- [EXERCISE BRIEF]
Some entries follow. Reproduce exactly the lines starting at the one with "JStr (m_ScopeSelector m));" and stopping after the one with "(FormatRFC3339Nano (m_EmittedAt m)))].".

------ AVAILABLE DATA ------

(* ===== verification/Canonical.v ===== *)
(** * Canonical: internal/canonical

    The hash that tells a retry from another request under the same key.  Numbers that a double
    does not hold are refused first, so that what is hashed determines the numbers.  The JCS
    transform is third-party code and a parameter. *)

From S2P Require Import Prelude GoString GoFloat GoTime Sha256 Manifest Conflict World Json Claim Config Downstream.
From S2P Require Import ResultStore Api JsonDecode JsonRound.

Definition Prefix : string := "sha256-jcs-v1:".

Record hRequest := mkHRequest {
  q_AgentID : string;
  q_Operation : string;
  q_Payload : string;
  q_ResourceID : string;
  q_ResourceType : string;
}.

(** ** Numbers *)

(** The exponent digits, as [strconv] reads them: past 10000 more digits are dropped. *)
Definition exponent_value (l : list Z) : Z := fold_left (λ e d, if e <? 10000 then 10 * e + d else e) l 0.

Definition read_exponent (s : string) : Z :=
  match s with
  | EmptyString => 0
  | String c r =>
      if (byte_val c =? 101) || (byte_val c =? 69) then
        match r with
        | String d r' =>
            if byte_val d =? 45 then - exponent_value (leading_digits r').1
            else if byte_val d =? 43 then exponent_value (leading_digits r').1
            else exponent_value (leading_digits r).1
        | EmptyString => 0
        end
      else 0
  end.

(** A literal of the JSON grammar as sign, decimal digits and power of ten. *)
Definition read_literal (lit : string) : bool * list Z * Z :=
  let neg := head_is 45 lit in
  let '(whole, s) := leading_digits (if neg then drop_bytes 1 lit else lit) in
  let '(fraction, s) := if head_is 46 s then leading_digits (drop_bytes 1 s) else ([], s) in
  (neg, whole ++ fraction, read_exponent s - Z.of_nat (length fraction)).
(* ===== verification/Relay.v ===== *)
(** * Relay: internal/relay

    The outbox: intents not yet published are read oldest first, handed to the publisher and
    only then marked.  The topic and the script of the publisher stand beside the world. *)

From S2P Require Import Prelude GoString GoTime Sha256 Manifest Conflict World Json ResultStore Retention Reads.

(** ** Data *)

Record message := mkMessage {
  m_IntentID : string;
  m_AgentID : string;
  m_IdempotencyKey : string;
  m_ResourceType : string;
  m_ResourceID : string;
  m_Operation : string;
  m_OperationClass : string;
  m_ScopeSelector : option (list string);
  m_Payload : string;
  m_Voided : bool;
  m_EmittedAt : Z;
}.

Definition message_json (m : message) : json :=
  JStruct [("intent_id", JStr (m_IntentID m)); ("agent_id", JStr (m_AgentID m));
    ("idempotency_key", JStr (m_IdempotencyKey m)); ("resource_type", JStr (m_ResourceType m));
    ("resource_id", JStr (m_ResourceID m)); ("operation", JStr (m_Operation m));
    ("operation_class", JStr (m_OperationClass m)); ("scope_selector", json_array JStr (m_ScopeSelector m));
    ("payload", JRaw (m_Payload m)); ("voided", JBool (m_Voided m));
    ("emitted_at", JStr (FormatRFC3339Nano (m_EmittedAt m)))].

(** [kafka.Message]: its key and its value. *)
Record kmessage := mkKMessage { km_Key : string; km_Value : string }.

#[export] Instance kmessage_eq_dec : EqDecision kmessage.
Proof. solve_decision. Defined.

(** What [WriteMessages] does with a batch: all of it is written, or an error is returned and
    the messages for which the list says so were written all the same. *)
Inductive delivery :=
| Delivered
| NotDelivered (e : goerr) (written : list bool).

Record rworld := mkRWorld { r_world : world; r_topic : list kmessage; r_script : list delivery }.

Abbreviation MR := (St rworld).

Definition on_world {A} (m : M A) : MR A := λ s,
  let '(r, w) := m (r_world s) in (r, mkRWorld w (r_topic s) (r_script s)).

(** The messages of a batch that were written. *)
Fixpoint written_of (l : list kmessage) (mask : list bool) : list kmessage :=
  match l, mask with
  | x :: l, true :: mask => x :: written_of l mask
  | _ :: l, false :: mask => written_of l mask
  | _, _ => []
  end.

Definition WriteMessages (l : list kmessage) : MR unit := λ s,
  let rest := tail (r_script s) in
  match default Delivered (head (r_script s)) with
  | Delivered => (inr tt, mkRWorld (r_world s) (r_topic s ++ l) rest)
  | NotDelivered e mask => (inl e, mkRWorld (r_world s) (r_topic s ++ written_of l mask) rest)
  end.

------

- [RESPONSE]
    ("operation_class", JStr (m_OperationClass m)); ("scope_selector", json_array JStr (m_ScopeSelector m));
    ("payload", JRaw (m_Payload m)); ("voided", JBool (m_Voided m));
    ("emitted_at", JStr (FormatRFC3339Nano (m_EmittedAt m)))].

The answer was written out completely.